#### WHAT YOU ARE ASKED TO DO:
The response must contain every record, repeated exactly.

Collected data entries
-------------------------

Lemma writeInode_writes f ino zs : disc_ok f → Zone.rep (header f) (i_zones_ ino) zs → inode_place_ok f ino →
  i_type_ ino = I_FILE ∨ i_type_ ino = I_DIR → 0 <= i_size_ ino < 2 ^ 32 → 0 <= i_nlink_ ino < 2 ^ 16 →
  let h := header f in
  let b := Zone.inode_block h (i_num_ ino) in
  ∃ f', writeInode f ino = Val f' ∧ touched f (b :: Zone.meta (i_zones_ ino)) f' ∧ Zone.tables_stored f' (i_zones_ ino) ∧
    block f' b = patch (patch (block f b) (Zone.inode_offset h (i_num_ ino)) (inode_image h ino))
                   (Zone.zones_offset h (i_num_ ino)) (Zone.encode h (Zone.direct_zones_ (i_zones_ ino))).
Proof.
  intros Hd Hr [Hin Hnd] Htype Hs Hl h b. unfold writeInode. fold h. fold b.
  pose proof (Zone.inode_offset_range h (i_num_ ino)) as [Ho1 Ho2].
  assert (HI : INODE_SIZE h = 64 ∨ INODE_SIZE h = 32) by (unfold INODE_SIZE; destruct (is_v3 h); auto).
  pose proof (local_array_length (INODE_SIZE h) ltac:(lia)) as Hla.
  rewrite readBytes_keeps; [|done|apply Hin; by left|lia..]. cbn [mbind res_bind].
  rewrite load_le_sub by (repeat split; simpl; lia). cbn [mbind res_bind].
  assert (Hz : unle (sub (local_array (INODE_SIZE h)) 0 (Z.of_nat 2)) = 0) by (destruct HI as [-> | ->]; reflexivity).
  rewrite Hz. pose proof (inode_image_fields h ino Hs Hl) as (Hlen & _). unfold inode_image in Hlen.
  assert (Hstore : (if i_type_ ino =? I_FILE then Kstring.store_le 2 (local_array (INODE_SIZE h)) 0 (Z.lor 0 0x81FF)
      else if i_type_ ino =? I_DIR then Kstring.store_le 2 (local_array (INODE_SIZE h)) 0 (Z.lor 0 0x41FF)
      else Val (local_array (INODE_SIZE h))) = Val (patch (local_array (INODE_SIZE h)) 0 (le 2 (mode_of ino)))).
  { unfold mode_of. destruct Htype as [-> | ->]; simpl (_ =? _); cbv iota; rewrite store_le_patch by (repeat split; simpl; lia); done. }
  rewrite Hstore. cbn [mbind res_bind].
  assert (Hp : Z.of_nat (length (patch (local_array (INODE_SIZE h)) 0 (le 2 (mode_of ino)))) = INODE_SIZE h).
  { rewrite patch_length; [done|]. rewrite le_length. repeat split; simpl; lia. }
  assert (HV : V3_OFFSET h = 0 ∨ V3_OFFSET h = 1) by (unfold V3_OFFSET; destruct (is_v3 h); auto).
  rewrite store_le_patch by (unfold fits; rewrite Hp; lia). cbn [mbind res_bind].
  assert (Hp2 : Z.of_nat (length (patch (patch (local_array (INODE_SIZE h)) 0 (le 2 (mode_of ino))) (4 * (1 + V3_OFFSET h)) (le 4 (i_size_ ino)))) = INODE_SIZE h).
  { rewrite patch_length; [done|]. rewrite le_length. unfold fits. rewrite Hp. lia. }
  assert (Hlink : (if is_v3 h then Kstring.store_le 2 (patch (patch (local_array (INODE_SIZE h)) 0 (le 2 (mode_of ino))) (4 * (1 + V3_OFFSET h)) (le 4 (i_size_ ino))) 2 (i_nlink_ ino)
      else Kstring.store_le 1 (patch (patch (local_array (INODE_SIZE h)) 0 (le 2 (mode_of ino))) (4 * (1 + V3_OFFSET h)) (le 4 (i_size_ ino))) 13 (i_nlink_ ino)) = Val (inode_image h ino)).
  { unfold inode_image. destruct (is_v3 h); apply store_le_patch; unfold fits; rewrite Hp2; lia. }
  rewrite Hlink. cbn [mbind res_bind]. fold (inode_image h ino) in Hlen. rewrite <- Hlen.
  destruct (writeBytes_writes f b (Zone.inode_offset h (i_num_ ino)) (inode_image h ino) Hd) as (f1 & -> & Hw);
    [apply Hin; by left|lia|lia|].
  cbn [mbind res_bind]. apply wrote_touched in Hw as [Ht1 Hb1]. specialize (Hb1 ltac:(apply Hin; by left)).
  pose proof (touched_header _ _ _ Ht1) as Hh1.
  destruct (Zone.flush_writes f1 (i_zones_ ino) zs (i_num_ ino)) as (f2 & -> & Ht2 & Hst & Hb2).
  - apply Ht1.
  - by rewrite Hh1.
  - rewrite Hh1. intros c Hc. apply (touched_on_disc _ _ _ _ Ht1). by apply Hin.
  - by rewrite Hh1.
  - rewrite Hh1 in Hb2, Ht2. fold h b in Hb2, Ht2. exists f2. split_and!; [done| |done|by rewrite Hb2, Hb1].
    eapply touched_weaken; [by eapply touched_trans|]. intros c [->%list_elem_of_singleton|Hc]%elem_of_app; [by left|done].
Qed.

-------------------------

#### REPLY TO THE TASK:
Lemma writeInode_writes f ino zs : disc_ok f → Zone.rep (header f) (i_zones_ ino) zs → inode_place_ok f ino →
  i_type_ ino = I_FILE ∨ i_type_ ino = I_DIR → 0 <= i_size_ ino < 2 ^ 32 → 0 <= i_nlink_ ino < 2 ^ 16 →
  let h := header f in
  let b := Zone.inode_block h (i_num_ ino) in
  ∃ f', writeInode f ino = Val f' ∧ touched f (b :: Zone.meta (i_zones_ ino)) f' ∧ Zone.tables_stored f' (i_zones_ ino) ∧
    block f' b = patch (patch (block f b) (Zone.inode_offset h (i_num_ ino)) (inode_image h ino))
                   (Zone.zones_offset h (i_num_ ino)) (Zone.encode h (Zone.direct_zones_ (i_zones_ ino))).
Proof.
  intros Hd Hr [Hin Hnd] Htype Hs Hl h b. unfold writeInode. fold h. fold b.
  pose proof (Zone.inode_offset_range h (i_num_ ino)) as [Ho1 Ho2].
  assert (HI : INODE_SIZE h = 64 ∨ INODE_SIZE h = 32) by (unfold INODE_SIZE; destruct (is_v3 h); auto).
  pose proof (local_array_length (INODE_SIZE h) ltac:(lia)) as Hla.
  rewrite readBytes_keeps; [|done|apply Hin; by left|lia..]. cbn [mbind res_bind].
  rewrite load_le_sub by (repeat split; simpl; lia). cbn [mbind res_bind].
  assert (Hz : unle (sub (local_array (INODE_SIZE h)) 0 (Z.of_nat 2)) = 0) by (destruct HI as [-> | ->]; reflexivity).
  rewrite Hz. pose proof (inode_image_fields h ino Hs Hl) as (Hlen & _). unfold inode_image in Hlen.
  assert (Hstore : (if i_type_ ino =? I_FILE then Kstring.store_le 2 (local_array (INODE_SIZE h)) 0 (Z.lor 0 0x81FF)
      else if i_type_ ino =? I_DIR then Kstring.store_le 2 (local_array (INODE_SIZE h)) 0 (Z.lor 0 0x41FF)
      else Val (local_array (INODE_SIZE h))) = Val (patch (local_array (INODE_SIZE h)) 0 (le 2 (mode_of ino)))).
  { unfold mode_of. destruct Htype as [-> | ->]; simpl (_ =? _); cbv iota; rewrite store_le_patch by (repeat split; simpl; lia); done. }
  rewrite Hstore. cbn [mbind res_bind].
  assert (Hp : Z.of_nat (length (patch (local_array (INODE_SIZE h)) 0 (le 2 (mode_of ino)))) = INODE_SIZE h).
  { rewrite patch_length; [done|]. rewrite le_length. repeat split; simpl; lia. }
  assert (HV : V3_OFFSET h = 0 ∨ V3_OFFSET h = 1) by (unfold V3_OFFSET; destruct (is_v3 h); auto).
  rewrite store_le_patch by (unfold fits; rewrite Hp; lia). cbn [mbind res_bind].
  assert (Hp2 : Z.of_nat (length (patch (patch (local_array (INODE_SIZE h)) 0 (le 2 (mode_of ino))) (4 * (1 + V3_OFFSET h)) (le 4 (i_size_ ino)))) = INODE_SIZE h).
  { rewrite patch_length; [done|]. rewrite le_length. unfold fits. rewrite Hp. lia. }
  assert (Hlink : (if is_v3 h then Kstring.store_le 2 (patch (patch (local_array (INODE_SIZE h)) 0 (le 2 (mode_of ino))) (4 * (1 + V3_OFFSET h)) (le 4 (i_size_ ino))) 2 (i_nlink_ ino)
      else Kstring.store_le 1 (patch (patch (local_array (INODE_SIZE h)) 0 (le 2 (mode_of ino))) (4 * (1 + V3_OFFSET h)) (le 4 (i_size_ ino))) 13 (i_nlink_ ino)) = Val (inode_image h ino)).
  { unfold inode_image. destruct (is_v3 h); apply store_le_patch; unfold fits; rewrite Hp2; lia. }
  rewrite Hlink. cbn [mbind res_bind]. fold (inode_image h ino) in Hlen. rewrite <- Hlen.
  destruct (writeBytes_writes f b (Zone.inode_offset h (i_num_ ino)) (inode_image h ino) Hd) as (f1 & -> & Hw);
    [apply Hin; by left|lia|lia|].
  cbn [mbind res_bind]. apply wrote_touched in Hw as [Ht1 Hb1]. specialize (Hb1 ltac:(apply Hin; by left)).
  pose proof (touched_header _ _ _ Ht1) as Hh1.
  destruct (Zone.flush_writes f1 (i_zones_ ino) zs (i_num_ ino)) as (f2 & -> & Ht2 & Hst & Hb2).
  - apply Ht1.
  - by rewrite Hh1.
  - rewrite Hh1. intros c Hc. apply (touched_on_disc _ _ _ _ Ht1). by apply Hin.
  - by rewrite Hh1.
  - rewrite Hh1 in Hb2, Ht2. fold h b in Hb2, Ht2. exists f2. split_and!; [done| |done|by rewrite Hb2, Hb1].
    eapply touched_weaken; [by eapply touched_trans|]. intros c [->%list_elem_of_singleton|Hc]%elem_of_app; [by left|done].
Qed.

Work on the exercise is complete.